Edité par Sarbacane, il associe le dessin élégant et old school d’Arnaud Floc’h et les belles couleurs de Christophe Bouchard.
Après Emmett Till, Le carrefour, Monument Amour, le Brestois est parvenu à réaliser un album qui lui ressemble s’inspirant en premier lieu de son combat viscéral contre le racisme.
Lors de la phase de maturation, il a continué à alimenter ses passions, écoutant de nombreux standards de la soul et du blues et assouvissant au quotidien son goût prononcé pour la littérature américaine et en particulier pour l’auteur James Lee Burke auquel il fait de sympathiques clins d’œil tout au long du livre.
Il s’est entouré des conseils de ses amis proches et de son éditeur avec lequel il a conçu cette couverture accrocheuse et réussie.
Une fois de plus, il est parti d’un fait divers qui s’est produit en 1926, la découverte après un ouragan d’un enfant blanc par un fermier noir. C’est ce qui lui a servi de base pour bâtir une histoire d’amour et de haine entre deux frères, une compétition musicale qui prend aux tripes avec comme toile de fond une histoire américaine dure et passionnante.
Le titre du livre fait bien sûr référence à un grand nom du blues, Lightnin’ Hopkins. Dans cet opus, le bédéiste a pris plaisir a inventer la jeunesse du chanteur et guitariste aveugle dont la notoriété commença bien plus tard. Il a imaginé comment il devint le grand musicien qui connut à la fin de sa carrière d’ immenses succès.

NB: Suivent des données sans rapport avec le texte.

(** * fhir-to-brics: the row mapper, the value-set resolver, the extension
      expander and the template merger of [fhir_to_brics/utils.py], with the
      driver of [fhir_to_brics/main.py].

    The Python code is embedded shallowly.  Values decoded from JSON keep
    Python's dynamic typing ([json]); pandas cells are either missing or text
    ([cell]); every function that talks to the network, logs, prints or can
    raise lives in the monad [M], which threads the state of the remote
    servers, collects the observable events and propagates exceptions. *)

From Stdlib Require Import List String Ascii Bool ZArith DecimalString.
Import ListNotations.
Open Scope string_scope.
Open Scope list_scope.

Set Implicit Arguments.
Set Warnings "-register-all".

(** string concatenation, Python's [+] on [str] and the glue of f-strings *)
Infix "+++" := String.append (right associativity, at level 60).

(* ------------------------------------------------------------------ *)
(** ** Python string operations used by the code *)

Module PyStr.

(** [s.startswith(p)] *)
Definition startswith (s p : string) : bool := String.prefix p s.

(** [s.endswith(suf)] *)
Fixpoint endswith (s suf : string) : bool :=
  if String.eqb s suf then true
  else match s with
       | EmptyString => false
       | String _ t => endswith t suf
       end.

(** [sub in s] for two strings *)
Fixpoint contains (sub s : string) : bool :=
  if String.prefix sub s then true
  else match s with
       | EmptyString => false
       | String _ t => contains sub t
       end.

(** [s.rstrip(c)] for a one-character set [c]: every trailing [c] goes. *)
Fixpoint rstrip (c : ascii) (s : string) : string :=
  match s with
  | EmptyString => EmptyString
  | String a t =>
      match rstrip c t with
      | EmptyString => if Ascii.eqb a c then EmptyString else String a EmptyString
      | t' => String a t'
      end
  end.
(** * Screenshot manager: the capture pipeline of [screenshot_cli.py] and
    [screenshot_gui.py]

    A shallow embedding of the two entry points' pipeline: URL extraction,
    file naming, the worker pool with its outcome loop, the URL mapping and
    the scan history.

    Conventions.
    - A Python [str] is a [string]; the character numbered [n] stands for the
      code point U+00[n], so texts range over U+0000..U+00FF.  The character
      tables below ([isspace], [isalnum]) are CPython's on that range.
    - A Python [set] of strings is a [gset string], a [dict] from strings to
      strings a [gmap string string], a Python [list] a [list].
    - Everything outside the two files (the browser, the file system, the
      thread scheduler, the clock) is an explicit argument. *)

From Stdlib Require Import Ascii NArith DecimalString.
From stdpp Require Import gmap strings list fin_maps sorting.

Local Open Scope stdpp_scope.

(** ** Python run-time library, as far as the two files use it *)

Module Py.

Local Open Scope char_scope.

Definition code (c : ascii) : N := N_of_ascii c.

Definition in_range (lo hi : N) (c : ascii) : bool :=
  ((lo <=? code c) && (code c <=? hi))%N.

(** [c in cs] *)
Fixpoint one_of (cs : string) (c : ascii) : bool :=
  match cs with
  | EmptyString => false
  | String a cs' => Ascii.eqb a c || one_of cs' c
  end.

(** [str.isspace], which is also the class [\s] of [re] on [str]. *)
Definition isspace (c : ascii) : bool :=
  in_range 9 13 c || in_range 28 32 c
  || (code c =? 133)%N || (code c =? 160)%N.

Definition ascii_alpha (c : ascii) : bool :=
  in_range 65 90 c || in_range 97 122 c.

Definition ascii_digit (c : ascii) : bool := in_range 48 57 c.

(** [str.isalnum]: ASCII letters and digits, and on U+0080..U+00FF the
    letters and the numeric characters of that block. *)
Definition isalnum (c : ascii) : bool :=
  ascii_alpha c || ascii_digit c
  || (code c =? 170)%N || in_range 178 179 c || (code c =? 181)%N
  || in_range 185 186 c || in_range 188 190 c
  || in_range 192 214 c || in_range 216 246 c || in_range 248 255 c.

(** The class [\w] of [re] on [str]. *)
Definition isword (c : ascii) : bool := isalnum c || Ascii.eqb c "_".

(** [str.lower] on the characters it is applied to here (ASCII). *)
Definition lower_char (c : ascii) : ascii :=
  if in_range 65 90 c then ascii_of_N (code c + 32) else c.

Fixpoint lower (s : string) : string :=
  match s with
  | EmptyString => EmptyString
  | String c s' => String (lower_char c) (lower s')
  end.

Fixpoint str_forall (p : ascii → bool) (s : string) : bool :=
  match s with
  | EmptyString => true
  | String c s' => p c && str_forall p s'
  end.

Fixpoint str_filter (p : ascii → bool) (s : string) : string :=
  match s with
  | EmptyString => EmptyString
  | String c s' => if p c then String c (str_filter p s') else str_filter p s'
  end.

(** Longest prefix whose characters satisfy [p], and what follows it. *)
Fixpoint span (p : ascii → bool) (s : string) : string * string :=
  match s with
  | EmptyString => (EmptyString, EmptyString)
  | String c s' =>
      if p c then let '(a, b) := span p s' in (String c a, b)
      else (EmptyString, s)
  end.

Definition nonempty (s : string) : bool :=
  match s with EmptyString => false | String _ _ => true end.

(** [s.startswith(lit)]: what follows [lit], when [s] starts with it. *)
Fixpoint strip_prefix (lit s : string) : option string :=
  match lit, s with
  | EmptyString, _ => Some s
  | String a lit', String c s' =>
      if Ascii.eqb a c then strip_prefix lit' s' else None
  | String _ _, EmptyString => None
  end.

(** [str.partition] at the first character satisfying [p]:
    [Some (before, after)], or [None] when there is none. *)
Fixpoint split_at (p : ascii → bool) (s : string) : option (string * string) :=
  match s with
  | EmptyString => None
  | String c s' =>
      if p c then Some (EmptyString, s')
      else match split_at p s' with
           | Some (a, b) => Some (String c a, b)
           | None => None
           end
  end.

(** [str.lstrip(chars)]. *)
Fixpoint lstrip (p : ascii → bool) (s : string) : string :=
  match s with
  | EmptyString => EmptyString
  | String c s' => if p c then lstrip p s' else s
  end.
(** * BeeLight: the adaptive-bin brightness model of [model.py]

    A shallow embedding of [AdaptiveBin] and [EnhancedBrightnessModel] and
    the properties of their operations.

    - Python [int] is [Z]; Python [float] is the kernel's binary64 [float],
      so every arithmetic step rounds as CPython's does, and NaN and the
      infinities behave as they do there.
    - The methods mutate [self]; here they take the object and return the
      new one.  A bin belongs to one model and a sample to one bin, so no
      object is reached through two names.
    - An exception that the code does not catch ends the call; such a call
      is a [Raise] of the monad [exc].
    - A message written with [print] changes no state.  The methods of
      [EnhancedBrightnessModel] are modelled without their messages; the
      messages that can raise are kept in [WithMessages], for the
      properties about what a call raises.
    - [time.localtime] is the platform's: the class [Platform]. *)

From Stdlib Require Import ZArith List Lia Bool.
From Stdlib Require Import Floats.
From Stdlib Require Import Sorted Permutation.
Import ListNotations.

Set Warnings "-inexact-float".
Open Scope Z_scope.

(** ** Python primitives *)

Inductive exn : Set :=
| ValueError
| OverflowError
| ZeroDivisionError
| IndexError
| OSError.
(** [names[i]] for a table of class names *)
Fixpoint names_get (names : list (Z * string)) (i : Z) : result string :=
  match names with
  | [] => Raise (PyException "KeyError" (string_of_Z i))
  | (j, s) :: rest => if j =? i then Ok s else names_get rest i
  end.

(** [map(int, box.xyxy[0])] *)
Definition box_corners (b : Box) : result (Z * Z * Z * Z) :=
  let '(a1, b1, a2, b2) := xyxy b in
  x1 <- int_of_float a1 ;;
  y1 <- int_of_float b1 ;;
  x2 <- int_of_float a2 ;;
  y2 <- int_of_float b2 ;;
  Ok (x1, y1, x2, y2).

(** [r.names[int(box.cls[0])]] *)
Definition box_class_name (names : list (Z * string)) (b : Box) : result string :=
  class_id <- int_of_float (cls b) ;;
  names_get names class_id.

(* ===================================================================== *)
(** * class HandWristDetector                                             *)
(* ===================================================================== *)

Module HandWristDetector.

Definition LEFT_WRIST : nat := 9.
Definition RIGHT_WRIST : nat := 10.
Definition LEFT_ELBOW : nat := 7.
Definition RIGHT_ELBOW : nat := 8.
Definition LEFT_SHOULDER : nat := 5.
Definition RIGHT_SHOULDER : nat := 6.

Definition WRIST_CONFIDENCE_THRESHOLD : float := float_lit 30 100.

(** The dict returned when a person is seen without usable wrists. *)
Definition fallback_failed_result : dict :=
  [ ("hand_detected", VBool false);
    ("wrist_detected", VBool false);
    ("hand_bbox", VNone);
    ("wrist_position", VNone);
    ("confidence", VFloat zero);
    ("keypoints_count", VInt 0);
    ("message",
     VStr "Person detected but wrist keypoints not found. Please position hand clearly.");
    ("method", VStr "fallback_failed") ].

(** The dict returned when nothing was detected; the three places that
    build it differ in the message only. *)
Definition not_detected_result (message : string) : dict :=
  [ ("hand_detected", VBool false);
    ("wrist_detected", VBool false);
    ("hand_bbox", VNone);
    ("wrist_position", VNone);
    ("confidence", VFloat zero);
    ("keypoints_count", VInt 0);
    ("message", VStr message) ].

(** The dict returned when a wrist was accepted. *)
Definition detected_result (wrist_detected : bool) (hand_bbox wrist_position : dict)
    (hand_confidence : float) (keypoints_count : Z) : dict :=
  [ ("hand_detected", VBool true);
    ("wrist_detected", VBool wrist_detected);
    ("hand_bbox", VDict hand_bbox);
    ("wrist_position", VDict wrist_position);
    ("confidence", VFloat hand_confidence);
    ("keypoints_count", VInt keypoints_count);
    ("message", VStr "Hand and wrist detected successfully");
    ("method", VStr "pose") ].

(** The inner loop of [detect_person_fallback]: the first box whose class
    name is [person] ends the search. *)
Fixpoint fallback_boxes (names : list (Z * string)) (bs : list Box)
  : result (option dict) :=
  match bs with
  | [] => Ok None
  | box :: rest =>
      class_name <- box_class_name names box ;;
      if String.eqb (str_lower class_name) "person" then
        _ <- box_corners box ;;
        Ok (Some fallback_failed_result)
      else fallback_boxes names rest
  end.

Fixpoint fallback_results (results : list DetResult) : result (option dict) :=
  match results with
  | [] => Ok None
  | r :: rest =>
      match boxes r with
      | Some bs =>
          found <- fallback_boxes (names r) bs ;;
          match found with
          | Some d => Ok (Some d)
          | None => fallback_results rest
          end
      | None => fallback_results rest
      end
  end.

(** [detect_person_fallback]: [None] when the detector is absent, raises
    or sees no person. *)
Definition detect_person_fallback (env : Env) (image : Image) : option dict :=
  match yolo_detection_model env with
  | None => None
  | Some predict =>
      match (results <- predict image (float_lit 15 100) None ;;
             fallback_results results) with
      | Ok found => found
      | Raise _ => None
      end
  end.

Avec une typographie originale, une écriture scripte, des cases carrées ou rectangulaires, des phylactères réalisés directement sur les originaux, l’artiste impose sa touche singulière, artisanale et résolument vintage.
Il nous interpelle d’emblée avec un animal emblématique du sud et des bayous : un raton laveur à trois pâtes qui semble nous inviter à le suivre. La narration s’ouvre sur quelques planches magnifiques qui posent rapidement le cadre et nous hameçonnent avec efficacité.
A force de s’exercer à faire des portraits des personnalités de la soul musique sur des sous bocks, Arnaud Floc’h a beaucoup progressé réalisant des personnages dotés d’une rare expressivité. Son dessin chargé et dense est éclairé par des traits noirs racés qui rappellent ses influences.
Christophe Bouchard est parvenu a tirer le meilleur de sa technique, il a su obtenir de belles ambiances réalisant un travail pictural d’envergure. Il a trouvé des méthodologies de mise en couleurs qui préservent dessin généreux et sombre tout en le sublimant.
Mojo hand est un cri du cœur contre l’injustice, une œuvre militante captivante et prenante qui met en relief une triste réalité, la ségrégation et le racisme persistant. Pour mieux ancrer et passer ses idées, l’auteur suscite l’émotion tout en célébrant une culture noire qui le porte depuis tant d’années. Il nous offre en fin d’album sa playlist , une sorte de bande originale composée et jouée par des descendants d’esclaves qui donnent à cette bande-dessinée une puissance mystique exceptionnelle.